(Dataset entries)
---------------

Lemma brelse_run :
  rc < 1000 -> (rc = 1 -> fs_blocks f !! bn = Some d) ->
  exists f' l', brelse b (s ⊕ f) = Ret tt (s ⊕ f') /\ same_disk f f'
    /\ l' = (if rc =? 1 then to_front b l else l)
    /\ cache pid f' l' (if rc =? 1 then delete bn A else <[bn := (rc - 1, d)]> A) (delete b held).
Proof.
  intros Hsmall Hdisk. destruct held_buf as (x & Hlt & Hx & Hbn & Hdev & Hv & Hrc & Hd & Hpos).
  assert (Hl : (b < length (fs_bufs f))%nat) by by eapply lookup_lt_Some.
  set (f1 := set_sleep (slp_buf b) (Sleeplock 0 "buffer" 0) f).
  assert (Hc1 : cache pid f1 l A (delete b held)) by by apply cache_unlock.
  assert (Hs1 : same_disk f f1) by by apply same_disk_sleep.
  unfold brelse.
  erewrite bind_Ret by (eapply holdingsleep_run; [done|by apply fs_lock_buf|by apply held_sleep]).
  simpl. erewrite bind_Ret
    by (eapply releasesleep_run; [done|by apply fs_lock_buf|by apply held_sleep]).
  erewrite bind_Ret by by eapply acquire_fs.
  erewrite bind_Ret by by apply (upd_buf_run _ f1).
  erewrite bind_Ret by (apply get_buf_run; by apply list_lookup_insert_eq). simpl.
  assert (E : u32 (b_refcnt x - 1) = rc - 1) by (rewrite Hrc; apply u32_small; lia).
  rewrite E. destruct (Z.eqb_spec rc 1) as [H1|H1].
  - replace (rc - 1) with 0 by lia. simpl.
    assert (Hc2 : cache pid (set_buf b (x <| b_refcnt := 0 |>) f1) l (delete bn A) (delete b held)).
    { rewrite <- Hbn. eapply cache_drop; try done; [lia|apply lookup_delete_eq|].
      simpl. rewrite Hbn, Hd. auto. }
    edestruct (move_first_run (ksync (acquired LkBcache) s) _ b l (c_ring _ _ _ _ _ Hc2))
      as (bs' & Hm & Hr & Hrl); [done|].
    eexists _, _. split_and!; [|..|exact (cache_relinked _ _ _ _ _ _ _ Hc2 Hrl Hr)];
      [|split; [done|apply Hs1]|done].
    erewrite bind_Ret by exact Hm. by eapply release_fs.
  - replace (rc - 1 =? 0) with false by lia. simpl.
    eexists (set_buf b (x <| b_refcnt := rc - 1 |>) f1), l. split_and!; [|split; [done|apply Hs1]|done|].
    + erewrite bind_Ret by done. by eapply release_fs.
    + rewrite <- Hbn. by eapply (cache_change _ _ _ _ _ _ x); try lia.
Qed.

(** [bpin] and [bunpin] change the reference count. *)
Lemma recount_run s' rc' :
  0 < rc' ->
  exists x, fs_bufs f !! b = Some x /\ b_refcnt x = rc
    /\ same_disk f (set_buf b (x <| b_refcnt := rc' |>) f)
    /\ upd_buf b (fun x => x <| b_refcnt := rc' |>) (s' ⊕ f)
       = Ret tt (s' ⊕ set_buf b (x <| b_refcnt := rc' |>) f)
    /\ cache pid (set_buf b (x <| b_refcnt := rc' |>) f) l (<[bn := (rc', d)]> A) held.
Proof.
  intros Hpos'. destruct held_buf as (x & Hlt & Hx & Hbn & Hdev & Hv & Hrc & Hd & Hpos).
  exists x. split_and!; try done; [by erewrite upd_buf_run|]. rewrite <- Hbn.
  by eapply (cache_change _ _ _ _ _ _ x); try lia.
Qed.

Lemma bpin_run :
  rc < 1000 ->
  exists f', bpin b (s ⊕ f) = Ret tt (s ⊕ f') /\ same_disk f f'
    /\ cache pid f' l (<[bn := (rc + 1, d)]> A) held.
Proof.
  intros Hsmall. destruct held_buf as (y & _ & Hy & _ & _ & _ & Hrc & _ & Hpos).
  destruct (recount_run (ksync (acquired LkBcache) s) (rc + 1)) as (x & Hx & _ & Hs & E & Hc');
    [lia|].
  eexists. split_and!; [|exact Hs|exact Hc']. unfold bpin.
  erewrite bind_Ret by by eapply acquire_fs. erewrite bind_Ret; [by eapply release_fs|].
  rewrite <- E. erewrite !upd_buf_run by done. simpl. do 4 f_equal.
  assert (x = y) by congruence. subst x. rewrite Hrc, u32_small by lia. done.
Qed.

Lemma bunpin_run :
  1 < rc < 1000 ->
  exists f', bunpin b (s ⊕ f) = Ret tt (s ⊕ f') /\ same_disk f f'
    /\ cache pid f' l (<[bn := (rc - 1, d)]> A) held.
Proof.
  intros Hsmall. destruct held_buf as (y & _ & Hy & _ & _ & _ & Hrc & _ & Hpos).
  destruct (recount_run (ksync (acquired LkBcache) s) (rc - 1)) as (x & Hx & _ & Hs & E & Hc');
    [lia|].
  eexists. split_and!; [|exact Hs|exact Hc']. unfold bunpin.
  erewrite bind_Ret by by eapply acquire_fs. erewrite bind_Ret; [by eapply release_fs|].
  rewrite <- E. erewrite !upd_buf_run by done. simpl. do 4 f_equal.
  assert (x = y) by congruence. subst x. rewrite Hrc, u32_small by lia. done.
Qed.
End held.
End operations.

(** ** The initial cache *)

(** A loop with an invariant over the number of elements visited. *)
Lemma for_each_index {B} (xs : list B) (body : B -> M unit) (I : nat -> kstate -> Prop) s :
  I 0%nat s ->
  (forall i x s, xs !! i = Some x -> I i s -> exists s', body x s = Ret tt s' /\ I (S i) s') ->
  exists s', for_each xs body s = Ret tt s' /\ I (length xs) s'.
Proof.
  revert I s. induction xs as [|x xs IH]; intros I s H0 Hstep; [by exists s|]. simpl.
  destruct (Hstep 0%nat x s) as (s1 & E & H1); [done..|]. rewrite (bind_Ret _ _ _ _ _ E).
  apply (IH (fun i => I (S i))); [done|]. intros i y s2 Hy. by apply (Hstep (S i)).
Qed.

(** [initlock] makes the lock free, and the other locks stay as they are. *)
Lemma initlock_run l name s f :
  exists y, initlock l name (s ⊕ f) = Ret tt (ksync (fun _ => y) s ⊕ f)
    /\ lock_free l y /\ forall l', lock_free l' (k_sync s) -> lock_free l' y.
Proof.
  eexists. split; [unfold initlock; reflexivity|]. unfold lock_free. simpl. split.
  - exists name. apply lookup_insert_eq.
  - intros l' [nm E]. destruct (decide (l = l')) as [->|]; [|exists nm; by rewrite lookup_insert_ne].
    exists name. apply lookup_insert_eq.
Qed.

(** The state of [binit] after [i] buffers. *)
Record building (s : kstate) (f : fsst) (i : nat) (y : syncst) (f' : fsst) : Prop := {
  bd_same : same_disk f f';
  bd_relinked : relinked (fs_bufs f) (fs_bufs f');
  bd_path : path (fs_bufs f') bhead (reverse (seq 0 i)) bhead;
  bd_sleep b : (b < i)%nat -> fs_sleep f' !! slp_buf b = Some (Sleeplock 0 "buffer" 0);
  bd_locks : lock_free LkBcache y /\ forall b, (b < i)%nat -> lock_free (LkSleep (slp_buf b)) y;
}.

Section binit.
Context (s : kstate) (f : fsst) (Hlen : length (fs_bufs f) = S bhead).

Lemma set_slp_run s1 f1 a x :
  set_slp a x (s1 ⊕ f1) = Ret tt (s1 ⊕ f1 <| fs_sleep := <[a := x]> (fs_sleep f1) |>).
Proof. done. Qed.

Lemma path_head_next bs l : path bs bhead l bhead -> exists x, nx bs bhead = Some x /\ (x = bhead \/ x ∈ l).
Proof.
  destruct l as [|x l]; simpl; [intros [? _]; by exists bhead; auto|].
  intros [[? _] _]. exists x. split; [done|]. right. left.
Qed.

Lemma binit_step i y f1 :
  (i < bhead)%nat -> building s f i y f1 ->
  exists y' f2, (link_first i;; initsleeplock (slp_buf i) "buffer";; hook_first i)
      (ksync (fun _ => y) s ⊕ f1) = Ret tt (ksync (fun _ => y') s ⊕ f2)
    /\ building s f (S i) y' f2.
Proof.
  intros Hi [Hs Hr Hp Hsl [Hlk Hlks]].
  assert (Hl1 : length (fs_bufs f1) = S bhead) by by rewrite <- (relinked_length _ _ Hr).
  destruct (path_head_next _ _ Hp) as (x & Hx & Hin).
  assert (Hxl : (x <= bhead)%nat).
  { destruct Hin as [->|Hin]; [lia|]. rewrite elem_of_reverse, elem_of_seq in Hin. lia. }
  erewrite bind_Ret by by apply link_first_run.
  unfold initsleeplock. edestruct (initlock_run (LkSleep (slp_buf i)) "sleep lock") as (y' & E & Hy & Hyo).
  erewrite bind_Ret by (erewrite bind_Ret by exact E; apply set_slp_run).
  eexists y', _. split.
  - rewrite (hook_first_run _ _ i x); [reflexivity|..]; cbn.
    + unfold linked. by rewrite length_set_prev, length_set_next.
    + done.
    + rewrite linked_head by lia. done.
  - split.
    + destruct Hs as [Hs Hso]. split; [by rewrite Hs|]. intros a Ha. cbn.
      rewrite lookup_insert_ne by (unfold slp_buf, bhead in *; lia). by apply Hso.
    + cbn. etransitivity; [exact Hr|]. unfold hooked, linked.
      etransitivity; [apply (relinked_set_next _ i x)|]. etransitivity; [apply (relinked_set_prev _ i bhead)|].
      etransitivity; [apply (relinked_set_prev _ x i)|]. apply relinked_set_next.
    + rewrite seq_S, reverse_app. apply (path_first (fs_bufs f1) i); try done.
      rewrite !NoDup_cons, not_elem_of_cons, !elem_of_reverse, !elem_of_seq.
      split_and!; try lia. rewrite reverse_Permutation. apply NoDup_seq.
    + intros b Hb. cbn. destruct (decide (b = i)) as [->|]; [apply lookup_insert_eq|].
      rewrite lookup_insert_ne by (unfold slp_buf; lia). apply Hsl. lia.
    + split; [by apply Hyo|]. intros b Hb. destruct (decide (b = i)) as [->|]; [done|].
      apply Hyo, Hlks. lia.
Qed.

(** No buffer holds a block: the cache of an empty list of blocks in use. *)
Lemma cache_initial pid y f' :
  (forall b x, fs_bufs f !! b = Some x -> b_refcnt x = 0 /\ b_dev x <> ROOTDEV) ->
  building s f bhead y f' -> cache pid f' (reverse bufids) ∅ ∅.
Proof.
  intros Hz Hb. assert (Hz' : forall b x, fs_bufs f' !! b = Some x -> b_refcnt x = 0 /\ b_dev x <> ROOTDEV).
  { intros b x' Hx'. destruct (relinked_lookup _ _ b x' (symmetry (bd_relinked _ _ _ _ _ Hb)) Hx')
      as (x & Hx & E). destruct (Hz _ _ Hx). destruct x, x'. unfold strip in E. simpl in *.
    by injection E as -> -> -> -> -> ->. }
  split; try done.
  - split; [apply Hb|by rewrite reverse_Permutation|].
    rewrite <- (relinked_length _ _ (bd_relinked _ _ _ _ _ Hb)). done.
  - intros b Hlt. by apply Hb.
  - intros b x _ Hx. by destruct (Hz' _ _ Hx).
  - intros b1 b2 x1 x2 _ _ Hx1 _ Hd. by destruct (Hz' _ _ Hx1).
  - intros b x _ Hx _. by destruct (Hz' _ _ Hx).
Qed.

Lemma binit_run :
  (forall b x, fs_bufs f !! b = Some x -> b_refcnt x = 0 /\ b_dev x <> ROOTDEV) ->
  exists y f', binit (s ⊕ f) = Ret tt (ksync (fun _ => y) s ⊕ f') /\ same_disk f f'
    /\ (forall pid, cache pid f' (reverse bufids) ∅ ∅)
    /\ lock_free LkBcache y /\ (forall b, (b < bhead)%nat -> lock_free (LkSleep (slp_buf b)) y).
Proof.
  intros Hz. unfold binit. destruct (initlock_run LkBcache "bcache" s f) as (y0 & E0 & Hy0 & _).
  rewrite (bind_Ret _ _ _ _ _ E0).
  erewrite bind_Ret by (apply set_prev_run; lia).
  erewrite bind_Ret by (apply set_next_run; simpl; rewrite length_set_prev; lia).
  match goal with |- context [for_each ?xs ?body ?st] =>
    destruct (for_each_index xs body (fun i s' => exists y f', s' = ksync (fun _ => y) s ⊕ f'
      /\ building s f i y f') st) as (s' & E & y & f' & -> & Hb)
  end.
  - eexists y0, _. split; [reflexivity|]. split; try done; simpl.
    + etransitivity; [apply (relinked_set_prev _ bhead bhead)|apply relinked_set_next].
    + unfold nxt. rewrite nx_set_next, pv_set_next, pv_set_prev by (rewrite ?length_set_prev; lia).
      by rewrite !decide_True.
    + lia.
    + split; [done|lia].
  - intros i x s1 Hx (y & f1 & -> & Hb). apply lookup_seq in Hx as [-> Hi].
    destruct (binit_step i y f1) as (y' & f2 & E & Hb'); [done..|].
    eexists. split; [exact E|]. by exists y', f2.
  - rewrite length_seq in Hb. exists y, f'. split_and!; [exact E|apply Hb| |apply Hb..].
    intros pid. by eapply cache_initial.
Qed.
End binit.

(** [binit()] run on the zeroed buffer array of a booting kernel links all NBUF
    buffers into one circular list, frees the lock of the cache and the sleep lock
    of every buffer, touches nothing else of the file system, and establishes the
    invariant of the buffer cache with no block in use. *)
Theorem binit_spec s f :
  length (fs_bufs f) = S bhead ->
  (forall b x, fs_bufs f !! b = Some x -> b_refcnt x = 0 /\ b_dev x <> ROOTDEV) ->
  exists y f', binit (s ⊕ f) = Ret tt (ksync (fun _ => y) s ⊕ f') /\ same_disk f f'
    /\ (forall pid, cache pid f' (reverse bufids) ∅ ∅)
    /\ lock_free LkBcache y /\ (forall b, (b < bhead)%nat -> lock_free (LkSleep (slp_buf b)) y).
Proof. intros Hlen. by apply binit_run. Qed.

Lemma binit_spec_witness :
  exists y f', binit (kstate_zero 0 ⊕ fsst_zero) = Ret tt (ksync (fun _ => y) (kstate_zero 0) ⊕ f')
    /\ cache 1 f' (reverse bufids) ∅ ∅.
Proof.
  destruct (binit_spec (kstate_zero 0) fsst_zero) as (y & f' & E & _ & Hc & _).
  - reflexivity.
  - intros b x Hx. apply lookup_replicate in Hx as [-> _]. split; [reflexivity|discriminate].
  - exists y, f'. split; [exact E|apply Hc].
Defined.

(** ** The operations as the file system uses them *)

(** C21. [bread(ROOTDEV, bn)] on every branch: with a buffer to spare, or with the
    block in use, it returns a locked buffer that no one else holds, with one more
    reference and the current contents of the block (those in the cache if the
    block is in use, those of the disk otherwise), and leaves the disk alone; with
    all NBUF buffers in use it panics. *)
Theorem bread_spec `{Fuel} pid s f l A held bn d :
  (0 < fuel)%nat -> calm pid s -> cache pid f l A held -> fs_blocks f !! bn = Some d ->
  (forall b, held !! b <> Some bn) -> (forall rc d', A !! bn = Some (rc, d') -> rc < 1000) ->
  if decide ((size A < bhead)%nat \/ bn ∈ dom A)
  then exists b f', bread ROOTDEV bn (s ⊕ f) = Ret b (s ⊕ f') /\ same_disk f f' /\ held !! b = None
    /\ cache pid f' l (<[bn := one_more A bn d]> A) (<[b := bn]> held)
  else bread ROOTDEV bn (s ⊕ f) = Stop (SPanic "bget: no buffers").
Proof.
  intros Hfuel Hcalm Hc Hd Hfree Hrc. case_decide as Hroom.
  - by apply bread_run.
  - eapply bread_full; [done..|lia|]. apply not_elem_of_dom. tauto.
Qed.

(** [brelse(b)] gives up the lock and one reference; when it was the last one,
    and the block is as on the disk, the block is no longer in use and its buffer
    becomes the most recently used one of the list, the order of the others being
    kept. *)
Theorem brelse_spec `{Fuel} pid s f l A held b bn rc d :
  (0 < fuel)%nat -> calm pid s -> cache pid f l A held -> held !! b = Some bn ->
  A !! bn = Some (rc, d) -> rc < 1000 -> (rc = 1 -> fs_blocks f !! bn = Some d) ->
  exists f' l', brelse b (s ⊕ f) = Ret tt (s ⊕ f') /\ same_disk f f'
    /\ l' = (if rc =? 1 then b :: filter (fun c => c <> b) l else l)
    /\ cache pid f' l' (if rc =? 1 then delete bn A else <[bn := (rc - 1, d)]> A) (delete b held).
Proof. intros. by eapply brelse_run. Qed.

---------------

Read through the data above. Report each line that has the word "Prop".

Lemma for_each_index {B} (xs : list B) (body : B -> M unit) (I : nat -> kstate -> Prop) s :
Record building (s : kstate) (f : fsst) (i : nat) (y : syncst) (f' : fsst) : Prop := {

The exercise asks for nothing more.